Headed for recovery
Social security registrations in February confirm that the recession is finally over, but the situation is still weak and unstable
The new statistics on unemployment and registrations with the Social Security system in the month of February are evidence that the recession lies behind us and that the Spanish economy is heading into a phase of recovery. The fact that registrations have seen a slight upturn in year-to-year rates, of 0.38 percent, and that the number of registered unemployed has fallen by 4.5 percent in a year is an excellent indicator that, however, will have to be confirmed and contextualized with other labor-market variables when the results of the first quarter's Active Population Survey (EPA) are released. Elementary prudence suggests that we wait at least a quarter before fully accepting the idea that the Spanish economy has proceeded into a different cycle.
It is an unquestionable fact that the macroeconomic variables have significantly improved, particularly the rate of growth, and that this improvement may reasonably be said to point to 2014 being a year of transition toward a phase of recovery. Nor is there room for doubt that the labor market no longer displays the trend toward continued destruction of employment that has kept Spanish society in the grip of anxiety since the acute stage of the crisis began, in 2009. This development, at last in a favorable sense, has much to do with Spanish companies' desire to survive, and with the sacrifices made by all citizens who have carried the costs of the crisis.

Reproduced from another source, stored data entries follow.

(** * Page-language determination and the web-contents modal dialog manager

    A shallow embedding of two decision procedures of the code base:

    - [components/web_modal/web_contents_modal_dialog_manager.cc]: the queue
      of modal dialogs attached to one WebContents (module [web_modal]);
    - [chrome/common/translate/language_detection_util.cc]: the correction,
      validation and arbitration of page language codes (module
      [LanguageDetectionUtil]).

    The definitions of both come first, then the properties. *)

From Stdlib Require Import String.
From Stdlib Require Import List Bool Arith ZArith Lia Ascii.
Import ListNotations.
(* [length] is the length of lists throughout. *)
Import Corelib.Init.Datatypes.

Set Implicit Arguments.

(* ===================================================================== *)
(** * web_modal::WebContentsModalDialogManager *)
(* ===================================================================== *)

Module web_modal.

(** [NativeWebContentsModalDialog] is a native view handle; the manager only
    compares handles for identity, so a handle is its address. *)
Definition NativeWebContentsModalDialog := Z.

(** [struct DialogState]; the constructor clears the flag. *)
Record DialogState := mkDialogState {
  dialog : NativeWebContentsModalDialog;
  prevent_close_on_load_start : bool
}.

Definition DialogState_new (d : NativeWebContentsModalDialog) : DialogState :=
  mkDialogState d false.

(** The data members the methods read and write.  [delegate_] records whether
    the delegate pointer is non-NULL. *)
Record Manager := mkManager {
  delegate_ : bool;
  child_dialogs_ : list DialogState;
  closing_all_dialogs_ : bool
}.

(** State left by the constructor (the delegate is attached by the embedder). *)
Definition initial (delegate : bool) : Manager := mkManager delegate [] false.

Definition handles (m : Manager) : list NativeWebContentsModalDialog :=
  map dialog (child_dialogs_ m).

(** What [web_contents()] returns: the attached WebContents, of which only the
    presence of a RenderViewHost matters here. *)
Record WebContents := mkWebContents { GetRenderViewHost : bool }.

(** The surroundings of one call: whether DCHECKs are compiled in, what
    [web_contents()] yields (None for NULL), and what the delegate answers to
    [IsWebContentsVisible]. *)
Record Env := mkEnv {
  dcheck_is_on : bool;
  web_contents : option WebContents;
  IsWebContentsVisible : bool
}.

(** Calls issued to the collaborators: the native manager (platform adapter),
    the render view host and the delegate. *)
Inductive Call :=
| NativeManager_ManageDialog (d : NativeWebContentsModalDialog)
| NativeManager_ShowDialog (d : NativeWebContentsModalDialog)
| NativeManager_HideDialog (d : NativeWebContentsModalDialog)
| NativeManager_CloseDialog (d : NativeWebContentsModalDialog)
| NativeManager_FocusDialog (d : NativeWebContentsModalDialog)
| RenderViewHost_SetIgnoreInputEvents (blocked : bool)
| Delegate_SetWebContentsBlocked (blocked : bool).

(** Ways a call can fail to return: a DCHECK that fires, the use of an
    iterator or reference into the deque that designates no element, and a
    loop that has not finished within the fuel it was given. *)
Inductive Fault := DcheckFailure | InvalidDereference | OutOfFuel.

Inductive Result (A : Type) :=
| Ok (a : A)
| Abort (f : Fault).
Arguments Abort {A} f.

(** ** The monad of the methods: environment, manager state, call trace,
    faults. *)

Definition M (A : Type) : Type :=
  Env -> Manager -> Result (A * Manager * list Call).

Definition ret {A} (a : A) : M A := fun _ m => Ok (a, m, []).

Definition bind {A B} (c : M A) (k : A -> M B) : M B :=
  fun e m =>
    match c e m with
    | Ok (a, m1, t1) =>
        match k a e m1 with
        | Ok (b, m2, t2) => Ok (b, m2, t1 ++ t2)
        | Abort f => Abort f
        end
    | Abort f => Abort f
    end.

Declare Scope manager_scope.
Delimit Scope manager_scope with M.
Notation "x <- c ;; k" := (bind c (fun x => k))
  (at level 61, c at next level, right associativity) : manager_scope.
Notation "c ;; k" := (bind c (fun _ => k))
  (at level 61, right associativity) : manager_scope.
Local Open Scope manager_scope.

Definition gets {A} (f : Manager -> A) : M A := fun _ m => Ok (f m, m, []).
Definition asks {A} (f : Env -> A) : M A := fun e m => Ok (f e, m, []).
Definition modify (f : Manager -> Manager) : M unit := fun _ m => Ok (tt, f m, []).
Definition call (c : Call) : M unit := fun _ m => Ok (tt, m, [c]).
Definition abort {A} (f : Fault) : M A := fun _ _ => Abort f.
Definition when (b : bool) (c : M unit) : M unit := if b then c else ret tt.

(** [DCHECK(cond)]: fatal when DCHECKs are compiled in, absent otherwise. *)
Definition DCHECK (cond : bool) : M unit :=
  on <- asks dcheck_is_on ;;
  if on && negb cond then abort DcheckFailure else ret tt.

Definition run {A} (c : M A) (e : Env) (m : Manager) := c e m.

(** ** Deque primitives *)

Definition set_child_dialogs (l : list DialogState) (m : Manager) : Manager :=
  mkManager (delegate_ m) l (closing_all_dialogs_ m).

Definition set_closing_all_dialogs (b : bool) (m : Manager) : Manager :=
  mkManager (delegate_ m) (child_dialogs_ m) b.

Definition push_back (s : DialogState) (m : Manager) : Manager :=
  set_child_dialogs (child_dialogs_ m ++ [s]) m.

(** [erase(i)]: the element at position [i] is removed. *)
Fixpoint erase (i : nat) (l : list DialogState) : list DialogState :=
  match l, i with
  | [], _ => []
  | _ :: l', O => l'
  | s :: l', S i' => s :: erase i' l'
  end.

(** [i->prevent_close_on_load_start = v] at a position that designates an
    element. *)
Fixpoint set_prevent_at (i : nat) (v : bool) (l : list DialogState)
  : list DialogState :=
  match l, i with
  | [], _ => []
  | s :: l', O => mkDialogState (dialog s) v :: l'
  | s :: l', S i' => s :: set_prevent_at i' v l'
  end.

(** ** The methods *)

(** [FindDialogState]: the iterator is a position; [end()] is the length. *)
Fixpoint find_from (l : list DialogState) (d : NativeWebContentsModalDialog)
  : nat :=
  match l with
  | [] => O
  | s :: l' => if Z.eqb (dialog s) d then O else S (find_from l' d)
  end.

Definition FindDialogState (d : NativeWebContentsModalDialog) : M nat :=
  l <- gets child_dialogs_ ;;
  ret (find_from l d).

Definition BlockWebContentsInteraction (blocked : bool) : M unit :=
  contents <- asks web_contents ;;
  match contents with
  | None => ret tt
  | Some c =>
      when (GetRenderViewHost c)
           (call (RenderViewHost_SetIgnoreInputEvents blocked)) ;;
      d <- gets delegate_ ;;
      when d (call (Delegate_SetWebContentsBlocked blocked))
  end.

Definition ShowDialog (d : NativeWebContentsModalDialog) : M unit :=
  modify (push_back (DialogState_new d)) ;;
  call (NativeManager_ManageDialog d) ;;
  l <- gets child_dialogs_ ;;
  if Nat.eqb (length l) 1 then
    has_delegate <- gets delegate_ ;;
    visible <- asks IsWebContentsVisible ;;
    when (has_delegate && visible) (call (NativeManager_ShowDialog d)) ;;
    BlockWebContentsInteraction true
  else ret tt.

Definition IsShowingDialog : M bool :=
  l <- gets child_dialogs_ ;;
  ret (negb (Nat.eqb (length l) 0)).

(** [child_dialogs_.front()], undefined on an empty deque. *)
Definition front : M DialogState :=
  l <- gets child_dialogs_ ;;
  match l with
  | [] => abort InvalidDereference
  | s :: _ => ret s
  end.

Definition FocusTopmostDialog : M unit :=
  l <- gets child_dialogs_ ;;
  DCHECK (negb (Nat.eqb (length l) 0)) ;;
  s <- front ;;
  call (NativeManager_FocusDialog (dialog s)).

(** The assignment stores the constant [true]; the parameter [prevent] is not
    read.  Writing through [end()] designates no element. *)
Definition SetPreventCloseOnLoadStart
    (d : NativeWebContentsModalDialog) (prevent : bool) : M unit :=
  loc <- FindDialogState d ;;
  l <- gets child_dialogs_ ;;
  DCHECK (negb (Nat.eqb loc (length l))) ;;
  if Nat.eqb loc (length l) then abort InvalidDereference
  else modify (set_child_dialogs (set_prevent_at loc true l)).

Definition WillClose (d : NativeWebContentsModalDialog) : M unit :=
  i <- FindDialogState d ;;
  l <- gets child_dialogs_ ;;
  if Nat.eqb i (length l) then ret tt
  else
    let removed_topmost_dialog := Nat.eqb i 0 in
    modify (set_child_dialogs (erase i l)) ;;
    l' <- gets child_dialogs_ ;;
    closing <- gets closing_all_dialogs_ ;;
    match l' with
    | s :: _ =>
        when (removed_topmost_dialog && negb closing)
             (call (NativeManager_ShowDialog (dialog s)))
    | [] => ret tt
    end ;;
    BlockWebContentsInteraction (negb (Nat.eqb (length l') 0)).

(** [native_manager_->CloseDialog(dialog)]: the request is issued and the
    platform dialog, closing, notifies the manager through [WillClose] before
    the request returns. *)
Definition native_manager_CloseDialog (d : NativeWebContentsModalDialog)
  : M unit :=
  call (NativeManager_CloseDialog d) ;;
  WillClose d.

Inductive Notification :=
| NOTIFICATION_WEB_CONTENTS_VISIBILITY_CHANGED (visible : bool)
| NOTIFICATION_LOAD_START
| NOTIFICATION_other.

Definition Observe (type : Notification) : M unit :=
  match type with
  | NOTIFICATION_WEB_CONTENTS_VISIBILITY_CHANGED visible =>
      l <- gets child_dialogs_ ;;
      match l with
      | [] => ret tt
      | s :: _ =>
          if visible then call (NativeManager_ShowDialog (dialog s))
          else call (NativeManager_HideDialog (dialog s))
      end
  | NOTIFICATION_LOAD_START =>
      l <- gets child_dialogs_ ;;
      match l with
      | s :: _ =>
          if negb (prevent_close_on_load_start s)
          then native_manager_CloseDialog (dialog s)
          else ret tt
      | [] => ret tt
      end
  | NOTIFICATION_other => ret tt
  end.

(** [while (!child_dialogs_.empty()) native_manager_->CloseDialog(front)]:
    one unit of fuel per iteration. *)
Fixpoint close_while_not_empty (fuel : nat) : M unit :=
  l <- gets child_dialogs_ ;;
  match l with
  | [] => ret tt
  | s :: _ =>
      match fuel with
      | O => abort OutOfFuel
      | S fuel' =>
          native_manager_CloseDialog (dialog s) ;;
          close_while_not_empty fuel'
      end
  end.
(* ===== verification/Sql.v ===== *)
(** * The relational fragment of SQLite the database layer uses

    A table is the list of its rows in insertion order.  [SELECT .. WHERE],
    [UPDATE .. WHERE], [DELETE .. WHERE], [COUNT], [SUM], [MAX], [EXISTS],
    [ORDER BY], [LIMIT/OFFSET] and [GROUP BY key .. MAX(value)] are the functions below; a
    statement of [db.rs] is one application of them.  The lemmas relate the
    functions to each other; the components' proofs use only the lemmas. *)

From Stdlib Require Import ZArith Lia List String Bool Sorted Permutation.
From stdpp Require Import base list strings.
From S2P Require Import Prelude.

Local Open Scope Z_scope.

Section Tables.
Context {A : Type}.
Implicit Types (P Q : A -> bool) (f : A -> Z) (t : list A).

Definition select P t : list A := List.filter P t.
Definition update P (g : A -> A) t : list A := map (fun r => if P r then g r else r) t.
Definition delete_where P t : list A := List.filter (fun r => negb (P r)) t.
Definition count P t : Z := Z.of_nat (length (select P t)).
Definition count_all t : Z := Z.of_nat (length t).
Definition exists_row P t : bool := existsb P t.
Definition sum_of f t : Z := foldr (fun r acc => f r + acc) 0 t.
(* ===== verification/Vaults.v ===== *)
(** * Vaults ([impl Db]: create, list, find, rename, bind, delete, migrate;
    [retire_vault_identity], [vault_access], [authorize_mutation]) *)

From Stdlib Require Import ZArith Lia List String Ascii Bool.
From stdpp Require Import base list strings pretty.
From S2P Require Import Prelude Sql Model Store Auth Accounts.

Local Open Scope Z_scope.

(** ** Access *)

(** [vault_access]: the owner, else the first active membership. *)
Definition vault_access (d : db) (user_id : Z) (vault_id : string) : option VaultAccess :=
  match find_vault_row d vault_id with
  | None => None
  | Some v =>
      if vr_owner_user_id v =? user_id then Some (Owner user_id vault_id) else
      match query_row (fun m => String.eqb (m_vault_id m) (v_id v) && (m_user_id m =? user_id)
                                && membership_active m) (memberships d) with
      | Some m => Some (Collaborator user_id vault_id (m_id m))
      | None => None
      end
  end.

Definition authorize_mutation (now : Z) (token_hash : option string) (user_id : Z) (vault_id : string)
    (d : db) : result unit :=
  let? _ := authorize_account_mutation now token_hash user_id d in
  match vault_access d user_id vault_id with
  | None => Err (Bail "mutation authorization expired or was revoked")
  | Some _ => Ok tt
  end.

(** ** Creation and lookup *)
Definition new_vault_row (user_id : Z) (vault : Vault) : vault_row :=
  {| vr_vault := vault; vr_version := 0; vr_owner_user_id := user_id |}.

Definition create_vault_internal (now : Z) (user_id : Z) (token_hash : option string) (vault : Vault) (d : db)
    : result (unit * db) :=
  let? _ := authorize_account_mutation now token_hash user_id d in
  ensure negb (MAX_VAULTS <=? count_all (vaults d)) orelse Bail "vault limit reached" in
  ensure negb (MAX_VAULTS <=? count (fun v : vault_row => vr_owner_user_id v =? user_id) (vaults d))
    orelse Bail "vault limit reached" in
  let? d := insert_vault d (new_vault_row user_id vault) in
  Ok (tt, d).

Definition create_vault_for_session (now user_id : Z) (token_hash : string) (vault : Vault) (d : db) :=
  create_vault_internal now user_id (Some token_hash) vault d.

Definition string_leb (a b : string) : bool := match String.compare a b with Gt => false | _ => true end.

(** [ORDER BY created ASC,id ASC]. *)
Definition created_order (x y : vault_row) : bool :=
  (v_created x <? v_created y) || ((v_created x =? v_created y) && string_leb (v_id x) (v_id y)).

Definition list_vaults_for_user (user_id : Z) (d : db) : list Vault :=
  map vr_vault (limit MAX_VAULTS (order_by created_order
    (select (fun v : vault_row => vr_owner_user_id v =? user_id) (vaults d)))).

(** [ORDER BY m.created_at,m.id]. *)
Definition membership_order (x y : membership_row) : bool :=
  (m_created_at x <? m_created_at y) || ((m_created_at x =? m_created_at y) && (m_id x <=? m_id y)).

Definition list_shared_vaults_for_user (user_id : Z) (d : db) : list SharedVault :=
  limit MAX_MEMBERSHIPS
    (flat_map (fun m =>
       map (fun v : vault_row => {| sv_vault := v; sv_share_uid := m_id m; sv_owner_user_id := vr_owner_user_id v |})
         (select (fun v : vault_row => String.eqb (v_id v) (m_vault_id m)) (vaults d)))
     (order_by membership_order
        (select (fun m => (m_user_id m =? user_id) && membership_active m && user_active d (m_user_id m))
           (memberships d)))).

(** [SELECT DISTINCT host .. ORDER BY host]. *)
Definition mismatched_data_hosts (expected : string) (d : db) : list string :=
  order_by string_leb (nodup string_dec
    (map (fun v : vault_row => v_host v)
       (select (fun v : vault_row => negb (String.eqb (v_host v) expected)) (vaults d)))).

Definition find_owned_vault (user_id : Z) (id : string) (d : db) : option Vault :=
  option_map vr_vault
    (query_row (fun v : vault_row => String.eqb (v_id v) id && (vr_owner_user_id v =? user_id)) (vaults d)).

Definition find_authorized_vault (user_id : Z) (id : string) (d : db) : option (Vault * VaultAccess) :=
  match vault_access d user_id id with
  | None => None
  | Some access => option_map (fun v : vault_row => (vr_vault v, access)) (find_vault_row d id)
  end.

Definition vault_owner_user_id (id : string) (d : db) : option Z :=
  option_map vr_owner_user_id (find_vault_row d id).

Definition stored_ciphertext_size_for_vault_owner (vault_id : string) (d : db) : option Z :=
  option_map (owner_stored_ciphertext_size d) (vault_owner_user_id vault_id d).

(** [current_version]: 0 for an unknown vault. *)
Definition current_version (id : string) (d : db) : Z :=
  default 0 (option_map vr_version (find_vault_row d id)).

Definition is_retired_vault_for_user (user_id : Z) (vault : string) (d : db) : bool :=
  exists_row (fun r => String.eqb (rt_id r) vault && (rt_owner_user_id r =? user_id)) (retired d).

(** The owner and every author of a retained revision, by decimal user id. *)
Definition usernames_for_vault (vault : string) (d : db) : list (string * string) :=
  map (fun u => (pretty (u_id u), u_name u))
    (limit MAX_USERS (order_by (asc u_id)
       (select (fun u =>
          match vault_owner_user_id vault d with Some o => u_id u =? o | None => false end
          || exists_row (fun r : revision_row => in_vault vault r && (r_user_id r =? u_id u)) (revisions d))
        (users d)))).

(** ** Mutations of one vault row *)
Definition set_vault_name (name : string) (v : vault_row) : vault_row := {|
  vr_vault := {| v_id := v_id v; v_name := name; v_keyhash := v_keyhash v; v_salt := v_salt v;
                 v_host := v_host v; v_region := v_region v;
                 v_encryption_version := v_encryption_version v; v_size := v_size v;
                 v_created := v_created v; v_password := v_password v |};
  vr_version := vr_version v; vr_owner_user_id := vr_owner_user_id v |}.
Definition set_vault_keyhash (keyhash : string) (v : vault_row) : vault_row := {|
  vr_vault := {| v_id := v_id v; v_name := v_name v; v_keyhash := Some keyhash; v_salt := v_salt v;
                 v_host := v_host v; v_region := v_region v;
                 v_encryption_version := v_encryption_version v; v_size := v_size v;
                 v_created := v_created v; v_password := v_password v |};
  vr_version := vr_version v; vr_owner_user_id := vr_owner_user_id v |}.

Definition owned_by (id : string) (user_id : Z) (v : vault_row) : bool :=
  String.eqb (v_id v) id && (vr_owner_user_id v =? user_id).

Definition bind_managed_keyhash_for_session (now user_id : Z) (token_hash id keyhash : string) (d : db)
    : result (option string * db) :=
  let? _ := authorize_account_mutation now (Some token_hash) user_id d in
  let d := with_vaults d (update (fun v => owned_by id user_id v && negb (is_null (v_password v))
                                           && is_null (v_keyhash v))
                            (set_vault_keyhash keyhash) (vaults d)) in
  Ok (match query_row (owned_by id user_id) (vaults d) with Some v => v_keyhash v | None => None end, d).

Definition rename_vault_for_session (now user_id : Z) (token_hash id name : string) (d : db)
    : result (bool * db) :=
  let? _ := authorize_account_mutation now (Some token_hash) user_id d in
  Ok (count (owned_by id user_id) (vaults d) =? 1,
      with_vaults d (update (owned_by id user_id) (set_vault_name name) (vaults d))).

(** ** Retirement, deletion, migration *)

(** [ORDER BY retired_at DESC,id DESC]. *)
Definition retired_order (x y : retired_row) : bool :=
  (rt_retired_at y <? rt_retired_at x)
  || ((rt_retired_at x =? rt_retired_at y) && string_leb (rt_id y) (rt_id x)).

(** Delete all but the [keep] newest markers of an owner
    ([LIMIT -1 OFFSET keep]). *)
Definition prune_retired (owner keep : Z) (rts : list retired_row) : list retired_row :=
  let old := map rt_id (offset keep (order_by retired_order
               (select (fun r => rt_owner_user_id r =? owner) rts))) in
  delete_where (fun r => (rt_owner_user_id r =? owner) && existsb (String.eqb (rt_id r)) old) rts.

Definition retire_vault_identity (vault_id : string) (retired_at : Z) (d : db) : result db :=
  match find_vault_row d vault_id with
  | None => Err (SqliteError "Query returned no rows")
  | Some v =>
      let owner := vr_owner_user_id v in
      let d := with_retired d (prune_retired owner (MAX_RETIRED_VAULTS_PER_OWNER - 1) (retired d)) in
      ensure negb (MAX_RETIRED_VAULTS <=? count_all (retired d))
        orelse Bail "retired vault marker limit reached" in
      replace_retired d {| rt_id := vault_id; rt_owner_user_id := owner; rt_retired_at := retired_at |}
  end.

Definition delete_vault_internal (now user_id : Z) (token_hash : option string) (id : string) (d : db)
    : result (bool * db) :=
  let? _ := authorize_account_mutation now token_hash user_id d in
  if negb (owns_vault d id user_id) then Ok (false, d) else
  let? d := retire_vault_identity id now d in
  Ok (true, delete_vaults d (owned_by id user_id)).

Definition delete_vault_for_session (now user_id : Z) (token_hash id : string) (d : db) :=
  delete_vault_internal now user_id (Some token_hash) id d.

(** [UPDATE memberships SET vault_id=? WHERE vault_id=? AND revoked_at IS NULL]. *)
Definition set_membership_vault (id : string) (m : membership_row) : membership_row := {|
  m_id := m_id m; m_vault_id := id; m_user_id := m_user_id m;
  m_invited_by_user_id := m_invited_by_user_id m; m_accepted_at := m_accepted_at m;
  m_created_at := m_created_at m; m_revoked_at := m_revoked_at m |}.

Definition move_memberships (source target : string) (ms : list membership_row) : list membership_row :=
  update (fun m => String.eqb (m_vault_id m) source && membership_active m)
    (set_membership_vault target) ms.

Definition migrate_vault_internal (now user_id : Z) (token_hash : option string) (source_id : string)
    (replacement : Vault) (d : db) : result (bool * db) :=
  let? _ := authorize_account_mutation now token_hash user_id d in
  if negb (owns_vault d source_id user_id) then Ok (false, d) else
  let? d := insert_vault d (new_vault_row user_id replacement) in
  let d := with_memberships d (move_memberships source_id (v_id replacement) (memberships d)) in
  let? d := retire_vault_identity source_id now d in
  Ok (true, delete_vaults d (owned_by source_id user_id)).

Definition migrate_vault_for_session (now user_id : Z) (token_hash source_id : string) (replacement : Vault)
    (d : db) :=
  migrate_vault_internal now user_id (Some token_hash) source_id replacement d.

But it is no less true that the labor market remains in an uncertain phase: short-term job contracts still play an overwhelming role in new hiring, though this improved in February; and the number of unemployed with no aid in sight is still on the rise. The question is how to activate policies to reduce the excessive burden of unemployment subsidies on the public accounts and the drag of unemployment on the general economy, where it considerably erodes the vigor of consumption.
Economic recovery requires the prior requisite of financial stability
In this sense, the Economic Forum in Bilbao has been enlightening. There we have heard two versions of the current status of the Spanish and European crises. On the one hand, the prime minister, Mariano Rajoy, saw the forum as a chance to claim that Spain is in a phase of recovery; on the other, a number of more cautious observers of the conjuncture - notably representatives of the International Monetary Fund and the Organization for Cooperation and Economic Development, Christine Lagarde and Ángel Gurría, respectively - were in agreement on one basic idea, which each of them expressed in their own manner: growth is still too low, and unemployment too high. This is a prudent reminder.
Both are also well aware that economic recovery requires the prior requisite of financial stability, from which Spain is still a way off. The set of demands addressed to the European Union, calling on it to adopt unconventional monetary measures, is all very well, provided that the government's policy is consistent and that it also implements unconventional measures to stimulate employment.